AIZU-WAKAMATSU, Japan — Mayor Shohei Muroi knows it is a tough sell to get new companies to invest in this struggling industrial city just 60 miles from Japan’s most notorious nuclear plant.So in September, Mr. Muroi did the unthinkable.


He flew to China to ask a fast-growing maker of heavy machinery to set up shop in his town. His move was a stark role reversal in a nation more accustomed to sending factory jobs to China, rather than recruiting them to move the other way.

“We’ve come to a point in Japan where we can no longer grow without outside help,” Mr. Muroi said in an interview here. “Whether you are based in China or America, we want you to please come do business in Aizu-Wakamatsu.”

Call it the post-tsunami economic order. Japan, once a manufacturing powerhouse known for its exports and overseas investment, is confronting a new reality.

A year after natural and nuclear catastrophes forced wrenching change on Japan’s economy, which was already listless from years of downsizing and moving factories offshore, the country is finding it must do what it has long resisted: welcome foreign manufacturers.

The new dynamic in Japan also signifies part of a larger regional power shift. A small but rapidly increasing amount of foreign capital comes from its rising neighbor, China, which last year surpassed Japan as the world’s second-largest economy and is looking to diversify its export-oriented approach to business.

Other recent Chinese manufacturing deals with Japan include plans for a plastics plant in Tottori and a heavy machinery factory in Kochi, both in western Japan.

“The Chinese are starting to look like saviors,” said Kotaro Masuda, an economist at the government-affiliated Institute for International Trade and Investment in Tokyo. “Any investment Japan gets is basically a plus, wherever it’s from, because it means more jobs, more tax income, more opportunities.”

Last month, the government invited a delegation of 80 Chinese trade officials and executives for an investment tour. Japan now says it aims to double the flow of foreign direct investment into the country in the next decade.

A special focus is on the three prefectures most affected by the March 2011 disasters: Iwate, Miyagi and Fukushima, where Aizu-Wakamatsu is.

“We greatly welcome investment from abroad in the disaster zone, which will help with reconstruction,” Prime Minister Yoshihiko Noda said in a recent interview with journalists.

Direct investment from China to Japan jumped twentyfold in four years, to $314 million in 2010, according to data from Japan’s Finance Ministry — though as an overall percentage of investment into Japan, money from China remains small.
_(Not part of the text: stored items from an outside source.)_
Lemma inv_create c h e :
  inv c -> dict_get h (entries c) = None -> info_hash e = h -> entry_wf lim e -> current_wf lim e ->
  fetch_state e = FETCH_PENDING -> has_metadata e = false -> lookup_in_progress e = false ->
  known_from_database e = false -> inv_at (Some h) (created_catalog h e c).
Proof using.
  intros Hc Hg Hh Hwf Hcur Hst Hm Hl Hk.
  destruct (inv_tables _ _ _ Hc) as (W1 & W2 & W3 & W4 & W5 & W6 & W7).
  assert (forall o, dict_get h (entries c) <> Some o) as Hnone by congruence.
  assert (forall o e0, heap c !! o = Some e0 -> o <> next_oid c) as Hfresh.
  { intros o e0 He0 ->. destruct (inv_heap _ _ _ Hc _ _ He0). lia. }
  assert (forall h' o, dict_get h' (entries c) = Some o ->
    dict_get h' (dict_set h (next_oid c) (entries c)) = Some o) as Hset.
  { intros h' o Ho. rewrite dict_get_set_ne; [done|]. intros ->. by eapply Hnone. }
  assert (forall o e0, heap c !! o = Some e0 -> <[next_oid c := e]> (heap c) !! o = Some e0) as Hins.
  { intros o e0 He0. rewrite lookup_insert_ne; [done|]. symmetry. by eapply Hfresh. }
  assert (forall P h', h' <> h -> selected P (created_catalog h e c) h' = selected P c h') as Hsel.
  { intros P h' Hne. unfold selected. simpl. rewrite dict_get_set_ne by done.
    destruct (dict_get h' (entries c)) as [o|] eqn:Ho; [|done].
    destruct (at_entry_exists _ _ _ _ Hc Ho) as (e0 & _ & He0). by rewrite He0, (Hins _ _ He0). }
  split.
  - unfold tables_wf. simpl. split; [by apply dict_set_wf|done].
  - intros h' o. simpl. rewrite dict_get_set. case_decide as Hd.
    + subst h'. intros [= <-]. exists e. by rewrite lookup_insert_eq.
    + intros Ho. destruct (inv_current _ _ _ Hc _ _ Ho) as (e0 & He0 & ? & ?).
      exists e0. by rewrite (Hins _ _ He0).
  - intros o e0. simpl. destruct (decide (next_oid c = o)) as [<-|Hne].
    + rewrite lookup_insert_eq. intros [= <-]. split; [lia|done].
    + rewrite lookup_insert_ne by done. intros He0. destruct (inv_heap _ _ _ Hc _ _ He0). split; [lia|done].
  - intros h' Hh'. assert (h' <> h) by congruence. unfold derived_ok. rewrite !Hsel by done.
    by apply (inv_derived _ _ _ Hc).
  - intros h' o Ho. simpl. apply Hset. by apply (inv_sub _ _ _ Hc).
  - intros h'. simpl. rewrite (inv_fetched _ _ _ Hc). destruct (decide (h' = h)) as [->|Hne]; [|by rewrite Hsel].
    unfold selected. simpl. by rewrite Hg, dict_get_set_eq, lookup_insert_eq, Hm.
  - intros s. rewrite total_create by done. simpl. unfold set_count, is_state. rewrite Hst.
    rewrite (inv_counts _ _ _ Hc s), (inv_counts _ _ _ Hc FETCH_PENDING).
    case_decide as Hd; [subst s; done|]. rewrite bool_decide_eq_false_2 by congruence. simpl.
    unfold is_state. lia.
  - rewrite total_create, Hl by done. simpl. rewrite (inv_lookups _ _ _ Hc). lia.
  - rewrite total_create, Hk by done. simpl. rewrite (inv_known _ _ _ Hc). lia.
  - intros h' o Ho. simpl. destruct (inv_documents _ _ _ Hc _ _ Ho) as (e0 & He0 & ?).
    exists e0. by rewrite (Hins _ _ He0).
  - intros h' o Ho. simpl. apply Hset. by apply (inv_counters _ _ _ Hc).
  - intros o Ho. simpl. destruct (inv_orphans _ _ _ Hc _ Ho) as (e0 & He0 & Hm0 & Hn0).
    exists e0. rewrite (Hins _ _ He0). split; [done|]. split; [done|]. rewrite dict_get_set.
    case_decide as Hd; [|done]. intros [= Heq]. by eapply Hfresh.
  - apply (inv_bounds _ _ _ Hc).
Qed.
(* ===== verification/DhtCrawler.v ===== *)
(** The DHT crawler ([dht_crawler.py]): its families, its rate limit per
    address, the answers to queries, the crawl queue and the start of lookups.

    The crawler owns its lookup manager ([lookup_manager]) and shares the
    catalog ([catalog], of any type [K] with the operations of
    [CrawlerCatalog]).  The manager calls back into the crawler:
    [run_lookups] runs a method of the manager and then delivers the calls it
    made to [send_query], [on_peers] and [on_finished], in their order; none of
    them reads or writes the manager.  What the operating system answers is an
    [environment], read one answer after the other ([readings] counts them);
    [datagrams] is the log of what [sendto] accepted.  Times are in
    microseconds. *)
From S2P Require Import Prelude PyDict Bencode NodeIdentity AddressText Krpc DhtLookup CatalogInterface.

Definition SECOND : Z := 1000000.
Definition RECENT_NODES_SIZE : nat := 8.
Definition RECENT_HASHES_SIZE : nat := 64.
Definition SAMPLES_PER_RESPONSE : nat := 20.
Definition OWN_SAMPLE_INTERVAL : Z := 300.
Definition BOOTSTRAP_RETRY_SECONDS : Z := 2 * SECOND.
Definition MAX_DATAGRAM_SIZE : Z := 65535.
Definition MAX_RECEIVE_PER_SOCKET : nat := 1000.
Definition MAX_BACKOFF_ENTRIES : nat := Z.to_nat 50000.
Definition TOKEN_SECRET_LENGTH : nat := 16.
Definition LOOKUP_SEED_SCAN : nat := 2000.
Definition LOOKUP_SEED_COUNT : nat := 16.
Definition HINT_NODES_SIZE : nat := Z.to_nat 65536.
Definition SOCKET_AFFINITY_SIZE : nat := Z.to_nat 65536.
Definition PER_ADDRESS_WINDOW_SECONDS : Z := 10 * SECOND.
Definition PER_ADDRESS_MAX_PACKETS : Z := 40.
Definition SEND_WINDOW_ENTRIES : nat := Z.to_nat 65536.

(** [NodeSocket]; [udp_socket] is the identity of the socket object. *)
Record node_socket := NodeSocket {
  udp_socket : nat; own_id : bytes; socket_port : Z; socket_family : family }.

#[global] Instance node_socket_eq_dec : EqDecision node_socket.
Proof. solve_decision. Defined.

Definition own_id_suffixes (nodes : list node_socket) : res (list bytes) :=
  assert_ (forallb (fun n => is_node_id (own_id n)) nodes) ;;
  let result := (fun n => drop NEIGHBOR_PREFIX_LENGTH (own_id n)) <$> nodes in
  assert_ (forallb (fun suffix : bytes =>
    bool_decide (length suffix = NODE_ID_LENGTH - NEIGHBOR_PREFIX_LENGTH)) result) ;;
  mret result.

Definition next_batch_time (due now interval : Z) : res Z :=
  assert_ ((0 <? interval) && (due <=? now))%Z ;;
  let result := (if interval <? now - due then now + interval else due + interval)%Z in
  assert_ (now - interval <? result)%Z ;;
  mret result.

(** [resolve_addresses], given the addresses [getaddrinfo] found, [None] when it
    raised [OSError]: the distinct ones in their order as text. *)
Definition resolve_addresses (host : text) (port : Z) (infos : option (list text)) : res (list text) :=
  assert_ (negb (bool_decide (host = [])) && ((0 <? port) && (port <=? 65535))%Z) ;;
  match infos with
  | None => Raise OSError
  | Some ips => mret (sort_by bytes_leb (remove_dups ips))
  end.

Definition address_family (ip : text) : family :=
  if bool_decide (":"%byte ∈ ip) then AF_INET6 else AF_INET.

(** The counters of [stats]. *)
Inductive counter :=
  | packets_sent | packets_received | queries_received | responses_received | errors_received
  | samples_received | sample_responses | announced_peers | lookups_started_count
  | sample_queries_sent | find_node_sent | packets_throttled.

#[global] Instance counter_eq_dec : EqDecision counter.
Proof. solve_decision. Defined.

(** [FamilyState]; the sockets in rotation are the position of [socket_cycle],
    and [last_bootstrap_time] is [None] for minus infinity. *)
Record family_state := FamilyState {
  sockets : list node_socket; socket_cycle : nat; node_queue : list node;
  recent_nodes : list node; last_bootstrap_time : option Z }.

Definition new_family_state (members : list node_socket) : family_state :=
  FamilyState members 0 [] [] None.

Definition nodes_key (f : family) : bytes :=
  match f with AF_INET6 => NODES6_KEY | AF_INET => NODES_KEY end.

Definition family_eta (f : family_state) : family_state :=
  FamilyState (sockets f) (socket_cycle f) (node_queue f) (recent_nodes f) (last_bootstrap_time f).
Definition set_socket_cycle : nat -> family_state -> family_state := ltac:(make_setter family_eta socket_cycle).
Definition set_node_queue : list node -> family_state -> family_state := ltac:(make_setter family_eta node_queue).
Definition set_recent_nodes : list node -> family_state -> family_state := ltac:(make_setter family_eta recent_nodes).
Definition set_last_bootstrap_time : option Z -> family_state -> family_state := ltac:(make_setter family_eta last_bootstrap_time).

(** [append] on a deque with a length limit: the oldest item leaves a full one. *)
Definition push_bounded {A} (maxlen : nat) (x : A) (q : list A) : list A :=
  drop (length (q ++ [x]) - maxlen) (q ++ [x]).

(** The arguments of the constructor. *)
Record config := Config {
  node_sockets : list node_socket; bootstrap_nodes : list (text * Z); batch_size : Z;
  interval : Z; max_queue : nat; lookup_fetchable_target : Z; limits : lookup_limits }.

(** What the operating system answers to the [n]th request: the monotonic clock,
    [os.urandom] of a length, whether [sendto] raises [OSError], and the
    addresses [getaddrinfo] finds for a host, [None] for an [OSError]. *)
Record environment := Environment {
  clock_at : nat -> Z; random_at : nat -> nat -> bytes; send_fails : nat -> bool;
  getaddrinfo : nat -> text -> Z -> family -> option (list text) }.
Some experts say the true figure is much higher, however, because a large amount of Chinese investment is carried out through Hong Kong and other regions.

The new openness, if it lasts, will require Japan to break decades of habits that have discouraged foreign investment here, even as most other developed countries have done everything possible to lure foreign capital.

The Japanese impediments have included relatively strong regulations, high operating costs and tax rates, and weak government inducements — not to mention what outside observers have often described as overt xenophobia.

According to data compiled by the United Nations, Japan has one of the lowest levels of foreign investment.

Japan’s inflow of direct foreign investments came to just 0.24 percent of its gross domestic product in 2009 — and even turned negative over all in the two years after that. In 2011, overseas companies moved 183 billion yen ($2.3 billion) more out of Japan than they put in, according to the Finance Ministry.

Even now, many of Japan’s own companies are preferring to put their money into growth opportunities abroad rather than at home.

The same figures show that the net outbound investment from Japan reached 9.1 trillion yen ($113 billion) in 2011, accelerating the so-called hollowing out of Japanese industry long bemoaned by the nation’s policy makers.